**TASK REQUIREMENTS:** Determine how many lines of the records include "that", and answer with the number alone.
┄┄┄┄┄┄
(** The fields of [ModulesConfig]. *)
Definition config_fields : list string :=
  ["EnableEvent"; "EnableQuota"; "EnableConfig"; "EnableDomain"; "EnableTools"; "EnableUsage";
   "EnableVPN"; "EnableBackup"; "EnableAutoScale"; "EnableStorage"; "EnableTask"; "EnableTag";
   "EnableNotify"; "EnableImage"; "EnableAPIDocs"; "EnableDNS"; "EnableObjStorage";
   "EnableOrch"; "EnableHA"; "EnableKMS"; "EnableRateLimit"; "EnableEncryption"; "EnableCaaS";
   "EnableAudit"; "EnableDR"; "EnableBareMetal"; "EnableCatalog"; "EnableSelfHeal";
   "EnableRegistry"; "EnableConfigCtr"; "EnableEventBus"; "EnableHPC"; "EnableRedis";
   "EnableNATGW"; "EnableABAC"; "EnableTiDB"; "EnableES"; "EnableInvoice"; "EnableStackDrift";
   "EnableGPU"].

(** Each flag with a field sets it; two flags never set the same one, so the
    order in which the flags are visited is of no account. *)
Definition ApplyToModulesConfig (ff : FeatureFlags) (mc : ModulesConfig) : ModulesConfig :=
  map_fold (λ name enabled mc,
    match map_get flag_fields name with
    | Some field => <[field := enabled]> mc
    | None => mc
    end) mc ff.

(** ** Modules and factories *)

(** A module: an adapter around a service, or a module that gives access to its
    service itself. *)
Inductive Module_ := moduleAdapter (name : string) | provider (name : string).

Definition module_Name (m : Module_) : string :=
  match m with moduleAdapter n | provider n => n end.

Definition WrapModule (name : string) : Module_ := moduleAdapter name.

(** What the registry hands out for a module: the service, or the adapter, whose
    only methods are those of [Module]. *)
Inductive instance := AnAdapter (name : string) | AService (name : string).

Definition RegisterModule (instances : gmap string instance) (m : Module_)
    : gmap string instance :=
  <[module_Name m := match m with
                     | provider n => AService n
                     | moduleAdapter n => AnAdapter n
                     end]> instances.

(** [mctx.GetModule(name)] is [nil] or what was registered; with a type assertion
    to an interface of the service, [mctx.GetModule(name).(T)], an adapter is
    refused. *)
Definition GetModule (instances : gmap string instance) (name : string) : option instance :=
  instances !! name.

Definition GetModule_as (instances : gmap string instance) (name : string) : option instance :=
  match instances !! name with Some (AService n) => Some (AService n) | _ => None end.

(** The state of the initialization: the instances, for each module what its factory
    asked for, found and handed to the new service, and the modules whose adapter
    has a service, the others having [nil]. *)
Record Init := mkInit {
  instances : gmap string instance;
  injected : gmap string (list (string * instance));
  services : gset string
}.

Record ModuleDescriptor := mkModule {
  Name : string;
  Core : bool;
  DependsOn : list string;
  EnabledFn : option (ModulesConfig → bool);
  Factory : Init → result string Init
}.

(** The factories. [new_service] tells whether [NewService] of a module gives a
    service: a core factory passes the error on, an optional one drops it and
    registers an adapter around [nil]. The services that an optional factory hands
    something to are created without failing. *)
Section factories.
Variable new_service : string → bool.

(** The common part: the instances [gets] found are handed over, those [asserts]
    found if they have the type, and the module is registered. *)
Definition assemble (name : string) (created : bool) (asserts gets : list string) (st : Init) : Init :=
  let found get := omap (λ u, (λ i, (u, i)) <$> get (instances st) u) in
  mkInit (RegisterModule (instances st) (WrapModule name))
    (<[name := found GetModule_as asserts ++ found GetModule gets]> (injected st))
    (if created then {[ name ]} ∪ services st else services st).

Definition core (name : string) (deps asserts : list string) : ModuleDescriptor :=
  mkModule name true deps None (λ st,
    if new_service name then Ok (assemble name true asserts [] st)
    else Err ("new service: " +:+ name)).

Definition optional (name field : string) (created : bool) (deps gets : list string) : ModuleDescriptor :=
  mkModule name false deps (Some (λ mc, isEnabled (mc !! field)))
    (λ st, Ok (assemble name created [] gets st)).

Definition RegisterCoreModules_1 : list ModuleDescriptor :=
  [core "identity" [] [];
   core "image" ["storage"] ["storage"];
   core "storage" [] [];
   core "network" ["identity"] [];
   core "host" [] [];
   core "scheduler" ["host"] ["host"]].

Definition RegisterCoreModules_2 : list ModuleDescriptor :=
  [core "monitoring" [] [];
   core "metadata" [] [];
   core "event" [] [];
   core "quota" ["identity"] [];
   core "compute" ["network"; "event"; "quota"; "image"; "storage"]
     ["quota"; "event"; "network"; "host"];
   core "gateway" ["compute"; "identity"] []].

Definition RegisterCoreModules : list ModuleDescriptor :=
  RegisterCoreModules_1 ++ RegisterCoreModules_2.

Definition RegisterOptionalModules : list ModuleDescriptor :=
  [optional "audit" "EnableAudit" (new_service "audit") [] [];
   optional "backup" "EnableBackup" true ["storage"] ["storage"];
   optional "usage" "EnableUsage" true ["event"] ["event"];
   optional "invoice" "EnableInvoice" true ["usage"] ["usage"];
   optional "selfheal" "EnableSelfHeal" true ["compute"; "notification"] ["compute"; "notification"];
   optional "autoscale" "EnableAutoScale" (new_service "autoscale") ["compute"; "monitoring"] [];
   optional "kms" "EnableKMS" (new_service "kms") [] [];
   optional "vpn" "EnableVPN" (new_service "vpn") [] [];
   optional "notification" "EnableNotify" (new_service "notification") [] []].

Definition descriptors : list ModuleDescriptor := RegisterCoreModules ++ RegisterOptionalModules.
End factories.

(** ** Dependency order *)

Section sort.
Variable ds : list ModuleDescriptor.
┄┄┄┄┄┄
**YOUR SOLUTION:** 2